Hochul Wins in NY-26: Dems Claim a Medicare Scalp as GOP Points to Special Circumstances

  • Share
  • Read Later
David Duprey / AP

Democratic elect for the 26th District Congressional seat, Kathy Hochul

Democrat Kathy Hochul won a special congressional election in Western New York on Tuesday night, riding a wave of discontent over Paul Ryan’s budget to an upset victory in a staunchly conservative district.

The Associated Press called the race a little after 10:00 p.m. With 66% of precincts reporting, Hochul captured 48% of the vote, with Republican Jane Corwin earning 43%. Third-party candidate Jack Davis, a three-time Democratic congressional candidate running on the Tea Party line, won 8% of the vote.

Less than three months ago, when GOP Rep. Chris Lee resigned in the wake of a Craigslist scandal, the result would have been unthinkable. The district, which stretches from Buffalo to Rochester, is one of the few Republican strongholds in the reliably blue Empire State. But Hochul pounded Corwin for her support of Ryan’s 2012 Republican budget, which would lower taxes on corporations and the wealthy while replacing Medicare with private-insurance subsidies that would fail to keep pace with rising health-care costs. In a recent Siena College poll, voters cited Medicare as the top issue in the race. “We served notice to the Republicans that we will fight them anywhere in America when it comes to defending and strengthening Medicare,” DCCC chair Steve Israel wrote in a statement Tuesday night.

Hochul also got a significant boost from third-party candidate Jack Davis, who vultured enough votes from Corwin to tip the election to the Democrat, who failed to win 50% of the vote. Hochul was propelled by high turnout in vote-rich Erie County, a Democratic-leaning swath of the district where she serves as clerk. (Hochul, who lives just outside the district and wasn’t eligible to cast a ballot, used her job to deflect carpetbagger claims.) Superstitious Democrats may wait to uncork the champagne, as Hochul’s victory may not be formalized right away. Hours before the polls closed, Corwin’s camp obtained a court order preventing the results from being certified before a hearing Thursday morning. Her spokesman says the request is “standard procedure and very typical in close elections.” But in the end, the race wasn’t really that close.
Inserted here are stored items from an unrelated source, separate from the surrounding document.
(** Where the listings are as claim C8 asks.  [list_fonts] of text2png
    prints the family names that FontConfig reports, each once, in
    ascending order of their bytes, numbered from 1; the listing depends on
    the set of names only, not on the order or the number of times they are
    reported.  [collect_fonts] of txt2png gives the names in the order of
    the output it reads, listed with numbers from 1; the names are distinct
    when they come from [fc-list], the source used when ImageMagick gives
    no name. *)
Lemma font_listing_is_distinct_where_deduplicated :
  (forall b w families,
     Text2png.FcInitLoadConfigAndFonts b = true ->
     Text2png.FcFontList b = Some families ->
     exists names,
       Text2png.w_stdout (Text2png.list_fonts b w)
       = Text2png.w_stdout w ++ listing (numbered_from 1 names)
       /\ StronglySorted str_lt names /\ NoDup names
       /\ forall x, In x names <-> In (Some x) families)
  /\
  (forall b1 b2 w families1 families2,
     Text2png.FcInitLoadConfigAndFonts b1 = true ->
     Text2png.FcInitLoadConfigAndFonts b2 = true ->
     Text2png.FcFontList b1 = Some families1 ->
     Text2png.FcFontList b2 = Some families2 ->
     (forall x, In (Some x) families1 <-> In (Some x) families2) ->
     Text2png.w_stdout (Text2png.list_fonts b1 w)
     = Text2png.w_stdout (Text2png.list_fonts b2 w))
  /\
  (forall env exe w,
     Txt2png.w_stdout
       (Txt2png.print_fonts (Txt2png.collect_fonts env exe) 0 w)
     = Txt2png.w_stdout w
       ++ listing (numbered_from 1 (Txt2png.collect_fonts env exe)))
  /\
  (forall env exe,
     Txt2png.collect_im_names
       (getlines (Txt2png.run_and_capture env (exe ++ " -list font"))) []
     = [] ->
     NoDup (Txt2png.collect_fonts env exe)).
Proof.
  split; [|split; [|split]].
  - intros b w families Hinit Hlist.
    destruct (insert_families_spec families [] (SSorted_nil _))
      as [Hs Hin].
    exists (Text2png.insert_families families []).
    split; [now apply list_fonts_listing|].
    split; [exact Hs|]. split; [now apply sorted_nodup|].
    intros x. rewrite Hin. cbn [In]. tauto.
  - intros b1 b2 w families1 families2 Hi1 Hi2 Hl1 Hl2 Hsame.
    rewrite (list_fonts_listing b1 w families1 Hi1 Hl1).
    rewrite (list_fonts_listing b2 w families2 Hi2 Hl2).
    destruct (insert_families_spec families1 [] (SSorted_nil _))
      as [Hs1 Hin1].
    destruct (insert_families_spec families2 [] (SSorted_nil _))
      as [Hs2 Hin2].
    rewrite (sorted_unique _ _ Hs1 Hs2); [reflexivity|].
    intros x. rewrite Hin1, Hin2, Hsame. tauto.
  - intros env exe w. apply print_fonts_listing.
  - intros env exe. apply collect_fonts_fallback.
Qed.

(** The families of the sample machine, reported with a repetition and in
    no order, and a machine where [fc-list] reports a family twice. *)
Lemma font_listing_is_distinct_on_samples :
  (exists names,
     Text2png.w_stdout (Text2png.list_fonts Samples.all_fine Text2png.world0)
     = Text2png.w_stdout Text2png.world0 ++ listing (numbered_from 1 names)
     /\ StronglySorted str_lt names /\ NoDup names
     /\ forall x, In x names
                  <-> In (Some x)
                        [Some "Noto Sans"; Some "DejaVu Sans"; None;
                         Some "Noto Sans"; Some "noto sans"])
  /\ NoDup (Txt2png.collect_fonts MoreSamples.fontconfig_only "magick").
Proof.
  split.
  - apply (proj1 font_listing_is_distinct_where_deduplicated
             Samples.all_fine Text2png.world0); reflexivity.
  - apply (proj2 (proj2 (proj2 font_listing_is_distinct_where_deduplicated))
             MoreSamples.fontconfig_only "magick"). reflexivity.
Defined.

(** When ImageMagick's list gives a name, the catalogue is that list as it
    is. *)
Lemma collect_fonts_from_imagemagick (env : Txt2png.Env) (exe : string) :
  Txt2png.collect_im_names
    (getlines (Txt2png.run_and_capture env (exe ++ " -list font"))) []
  <> [] ->
  Txt2png.collect_fonts env exe
  = Txt2png.collect_im_names
      (getlines (Txt2png.run_and_capture env (exe ++ " -list font"))) [].
Proof.
  intros H. unfold Txt2png.collect_fonts.
  destruct (String.eqb (Txt2png.run_and_capture env (exe ++ " -list font"))
              "") eqn:E.
  - apply String.eqb_eq in E. rewrite E in H. now contradiction H.
  - destruct (Txt2png.collect_im_names _ []); [contradiction | reflexivity].
Qed.

(** Claim C8, where the code departs from it.  The names that
    [collect_fonts] of txt2png reads from ImageMagick's list are not
    deduplicated: the loop that drops repeated names stands inside the
    [fc-list] fallback and is not reached once ImageMagick has given a
    name.  So whenever ImageMagick's list has a name twice the catalogue
    has it twice; on a machine whose list has the line [Font: Helvetica]
    twice, [--list-fonts] prints [1: Helvetica] and [2: Helvetica].  On a
    machine where the names come from [fc-list] the family reported twice
    is listed once. *)
Theorem imagemagick_listing_keeps_repeated_names :
  (forall env exe,
     ~ NoDup
         (Txt2png.collect_im_names
            (getlines (Txt2png.run_and_capture env (exe ++ " -list font")))
            []) ->
     Txt2png.collect_fonts env exe
     = Txt2png.collect_im_names
         (getlines (Txt2png.run_and_capture env (exe ++ " -list font"))) []
     /\ ~ NoDup (Txt2png.collect_fonts env exe))
  /\ Txt2png.collect_fonts Samples.font_listed_twice "magick"
     = ["Helvetica"; "Helvetica"]
  /\ ~ NoDup (Txt2png.collect_fonts Samples.font_listed_twice "magick")
  /\ Txt2png.main Samples.cos_at_0 Samples.sin_at_0
       Samples.font_listed_twice Samples.only_list_fonts
     = (0,
        {| Txt2png.w_stdout :=
             "1: Helvetica" ++ NL ++ "2: Helvetica" ++ NL;
           Txt2png.w_stderr := "";
           Txt2png.w_commands := [] |})
  /\ Txt2png.collect_fonts MoreSamples.fontconfig_only "magick"
     = ["DejaVu Sans"; "Noto Sans"].
Proof.
  assert (Hgen : forall env exe,
             ~ NoDup
                 (Txt2png.collect_im_names
                    (getlines
                       (Txt2png.run_and_capture env (exe ++ " -list font")))
                    []) ->
             Txt2png.collect_fonts env exe
             = Txt2png.collect_im_names
                 (getlines
                    (Txt2png.run_and_capture env (exe ++ " -list font")))
                 []
             /\ ~ NoDup (Txt2png.collect_fonts env exe)).
  { intros env exe H.
    assert (E : Txt2png.collect_fonts env exe
                = Txt2png.collect_im_names
                    (getlines
                       (Txt2png.run_and_capture env (exe ++ " -list font")))
                    []).
    { apply collect_fonts_from_imagemagick. intros Hnil. apply H.
      rewrite Hnil. constructor. }
    split; [exact E | now rewrite E]. }
  split; [exact Hgen|].
  split; [vm_compute; reflexivity|].
  split.
  - apply (Hgen Samples.font_listed_twice "magick").
    intros Hnd. vm_compute in Hnd.
    apply NoDup_cons_iff in Hnd as [Hin _]. apply Hin. left. reflexivity.
  - split; vm_compute; reflexivity.
Qed.

End FontFacts.

(** * Further properties *)

(** ** Trimming, once more *)

Module TrimMore.
Import Cxx Txt2png Spec StringFacts TrimFacts.

Lemma ltrim_chars_app_space (sp l : list ascii) :
  forallb isspace sp = true -> ltrim_chars (sp ++ l) = ltrim_chars l.
Proof.
  unfold ltrim_chars. induction sp as [|c sp IH]; intros H; [reflexivity|].
  cbn [forallb] in H. apply andb_true_iff in H as [Hc Hsp].
  cbn [app find_if_not_space]. rewrite Hc. cbn [skipn]. now apply IH.
Qed.

Lemma ltrim_chars_fixed (l : list ascii) :
  (forall c, hd_error l = Some c -> isspace c = false) -> ltrim_chars l = l.
Proof.
  unfold ltrim_chars. destruct l as [|c l]; intros H; [reflexivity|].
  cbn [find_if_not_space]. now rewrite (H c eq_refl).
Qed.

Lemma forallb_rev (f : ascii -> bool) (l : list ascii) :
  forallb f (rev l) = forallb f l.
Proof.
  destruct (forallb f l) eqn:E.
  - rewrite forallb_forall in *. intros x Hx. apply E. now apply in_rev.
  - destruct (forallb f (rev l)) eqn:E'; [|reflexivity].
    rewrite <- E. symmetry. rewrite forallb_forall in *.
    intros x Hx. apply E'. now apply in_rev in Hx.
Qed.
The result will send both parties’ spin machines into overdrive. To Democrats, Hochul’s win in a ruby-red district that backed John McCain and George W. Bush underlines the political peril of radically changing an entitlement program that Americans are reluctant to relinquish. While seniors are unaffected by Ryan’s plan, Democrats have sought to sow concerns among the generation that has paid into Medicare for years only to see it morph before their eyes. The Democratic Congressional Campaign Committee recently launched an ad campaign targeting 44 -to 54-year-old voters in 20 districts where they perceive the Republican incumbent to be vulnerable.

Republicans downplayed the defeat, chalking it up to a third-party candidate who upended the political math. “Jane Corwin ran a hard-fought campaign against two well-funded Democrats, including one masquerading under the Tea Party name,” National Republican Congressional Committee Chairman Pete Sessions said late Tuesday. “Obviously, each side would rather win a special election than lose, but to predict the future based on the results of this unusual race is naive and risky.”

That’s true to an extent, and political forecasters shouldn’t interpret a lone off-cycle victory in a quirky outpost as a sign of a seismic political shift. But there’s little doubt that it became a national referendum over the Ryan budget and the future of Medicare, with both parties sending in gobs of outside cash and enlisting a slew of splashy surrogates. “I won’t dispute their contention that Medicare helped them. The polling shows it did,” says a Republican operative. “We have to find a way to handle that better.”

The race offered a glimpse of both 2012 campaign playbooks. Each candidate demonized the other for plotting the death of Medicare: Democrats by opting for inaction as the entitlement program slides toward insolvency, and Republicans through their support of Ryan’s budget, which has become a litmus test for winning the support of the party’s conservative base even as members quail at the prospect of defending an unpopular plan. “We have to bring this back to spending,” the Republican operative says. “We can win on those terms.” President Obama did not mention Medicare in a statement congratulating Hochul on her victory.

Democrats hope the result indicates 2012 will be a propitious cycle. If they can pull an upset on unfriendly turf, the thinking goes, purple districts will topple like dominoes. “This budget is going to be the gift that keeps on giving,” a Democratic aide told TIME shortly after all but four Republicans backed the Ryan blueprint. It’s only one test, but so far that prediction seems on the mark.